L'école Elyaa décrit dans le rapport a inscrit plus de 1 100 élèves avec 40 enseignants volontaires et travailleurs administratifs. Elle a facturé une modeste redevance mensuelle, mais les familles déplacées ont même déclaré qu'elles étaient en concurrence avec la nourriture, l'eau et le stationnement. Les écoles privées offrirent des bâtiments, des heures régulières et des classes plus petites, mais leurs frais étaient beaucoup plus élevés. Certains parents ont pris des emplois dans les écoles ou négocié des paiements réduits pour garder les jeunes enfants de perdre un autre an.

L’accès dépend désormais des revenus ménagers

Cette division est de transformer l’éducation en une autre mesure de l’effondrement économique de Gaza. Al Jazeera a rapporté qu'une école privée avait environ 300 élèves et 20 employés, tandis que son directeur ajustait les frais en fonction des circonstances familiales. Cette flexibilité aide les enfants individuels, mais ne peut pas remplacer un système public. Avec l'emploi et les revenus ménagers dévastés, l'accès à une classe conventionnelle dépend de plus en plus de savoir si une famille a de l'argent, du travail qu'elle peut échanger pour l'enseignement, ou un lieu dans un programme volontaire très étendu.

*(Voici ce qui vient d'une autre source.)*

(** * McSAS: Monte-Carlo fitting of small-angle scattering patterns

    A shallow embedding of the optimisation core of [McSAS.py]
    (classes [ParticleModel], [Sphere], [McSASParameters], [SASData] and the
    methods [setData], [clipDataset], [checkParameters],
    [optimScalingAndBackground], [mcFit], [analyse] and the binning loop of
    [histogram]), followed by the properties established about it.

    Conventions of the embedding.
    - A numpy [float64] is a value of [num]: an exact rational, one of the
      two infinities, or NaN.  The special values follow IEEE 754 (as numpy
      does: a division by zero yields an infinity or NaN, it raises
      nothing); rounding is not modelled, every finite operation is exact.
    - Functions that numpy, scipy or the random module provide and that have
      no rational closed form ([sqrt], [pi], [log10], the least-squares
      solver, the random stream) are fields of an environment record [Env].
    - An array that the program can reach through more than one name (the
      prior handed to [mcFit], a slice of [priors]) lives in a store and is
      named by a reference; arrays that stay local are plain lists.
    - A Python exception is a value [Raise e] of the result type [res]. *)

From Stdlib Require Import QArith Qcanon ZArith Lia.
From stdpp Require Import base option list numbers strings.
(** Modelled from the spec: the JSON-Schema compiler is not under src/.
    Section 4.2 gives its contract: a candidate is accepted only if it is
    an object form with well-formed type declarations; unknown or invalid
    [type] values and non-object candidates are rejected.  The
    repository's tests pin the same facts (an array is rejected, and so is
    [{ type: 'invalid_type', properties: {} }]).  The keywords this
    program reads ([type], [properties], [items], [required]) are checked,
    the schemas nested under [properties] and [items] in turn; the
    compiler being configured with [strict: false], every other keyword
    passes. *)
Fixpoint schema_ok (schema : value) : bool :=
  match schema with
  | Bool _ => true
  | Obj fields =>
      (fix keywords (l : props) : bool :=
         match l with
         | [] => true
         | (k, v) :: r =>
             (if String.eqb k "type" then type_ok v
              else if String.eqb k "required" then required_ok v
              else if String.eqb k "properties" then
                match v with
                | Obj ps =>
                    (fix all (l : props) : bool :=
                       match l with
                       | [] => true
                       | (_, s) :: r => schema_ok s && all r
                       end) ps
                | _ => false
                end
              else if String.eqb k "items" then
                match v with
                | Arr (s :: ss) =>
                    (fix all (l : list value) : bool :=
                       match l with
                       | [] => true
                       | s :: r => schema_ok s && all r
                       end) (s :: ss)
                | Arr [] => false
                | _ => schema_ok v
                end
              else true)
             && keywords r
         end) fields
  | _ => false
  end.

(** Modelled from the spec: [ajv.compile(schema)] returns (a validator,
    which this program does not use) or throws, as [schema_ok] says. *)
Definition compile (schema : value) : exn + unit :=
  if schema_ok schema then inr tt
  else inl (Error "schema is invalid").

End Ajv.

Module Zod.

(** The validation library (zod) is an external library; only the
    constructors the program calls are modelled. *)

Inductive ZodSchema : Type :=
  | ZString                                   (* z.string() *)
  | ZNumber (int : bool)                      (* z.number(), z.number().int() *)
  | ZBoolean                                  (* z.boolean() *)
  | ZArray (item : ZodSchema)                 (* z.array(item) *)
  | ZAny                                      (* z.any() *)
  | ZDefault (inner : ZodSchema) (d : value)  (* inner.default(d) *)
  | ZOptional (inner : ZodSchema)             (* inner.optional() *)
  | ZObject (shape : list (string * ZodSchema)). (* z.object(shape) *)

(** An issue of a ZodError: where, and what. *)
Record issue : Type := {
  path : list string;
  message : string;
}.

Inductive parsed : Type :=
  | Valid (v : value)
  | Invalid (issues : list issue).

(** The name the library gives the type of a received value. *)
Definition received (v : value) : string :=
  match v with
  | Undefined => "undefined"
  | Null => "null"
  | Bool _ => "boolean"
  | Num _ => "number"
  | Str _ => "string"
  | Arr _ => "array"
  | Obj _ => "object"
  end.

Definition invalid_type (expected : string) (v : value) : parsed :=
  Invalid
    [{| path := [];
        message := if is_undefined v then "Required"
                   else "Expected " +:+ expected +:+ ", received " +:+ received v |}].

Le matériel des Nations Unies soutient le contexte plus large. Une mise à jour de l'OCHA a indiqué que les espaces d'apprentissage à Gaza restaient exposés à des dangers militaires et a souligné que les écoles et les infrastructures civiles doivent être protégées. Un message d'éducation de septembre de l'ONU a appelé les investissements dans l'éducation des enfants palestiniens à la critique au milieu du traumatisme de conflit, de l'instabilité et des réductions des fonds. Une conférence de septembre indique que les services de santé, d’eau, de sanitation et d’éducation sont toujours sous pression sur le territoire palestinien occupé.

L’année scolaire ne sera pas un retour à la normale.

La date du calendrier du 19 septembre ne marquera donc pas une réouverture systémique dans le sens ordinaire. Les salles de classe temporaires peuvent restaurer la routine et les contacts avec les enseignants, mais ils ne peuvent pas résoudre les bâtiments endommagés, les déplacements, les voyages non sûrs, la faible connectivité ou le coût des fournitures. Ce qui suit, c’est si les espaces d’apprentissage protégés et les matériaux d’enseignement s’étendent au-delà de la minorité actuellement atteinte, si les familles peuvent assister sans payer des frais indésirables, et si les attaques renouvelées forcent une nouvelle ronde de fermetures. C’est un développement humanitaire et institutionnel, pas une action militaire récemment confirmée, donc aucune alerte de carte n’est applicable.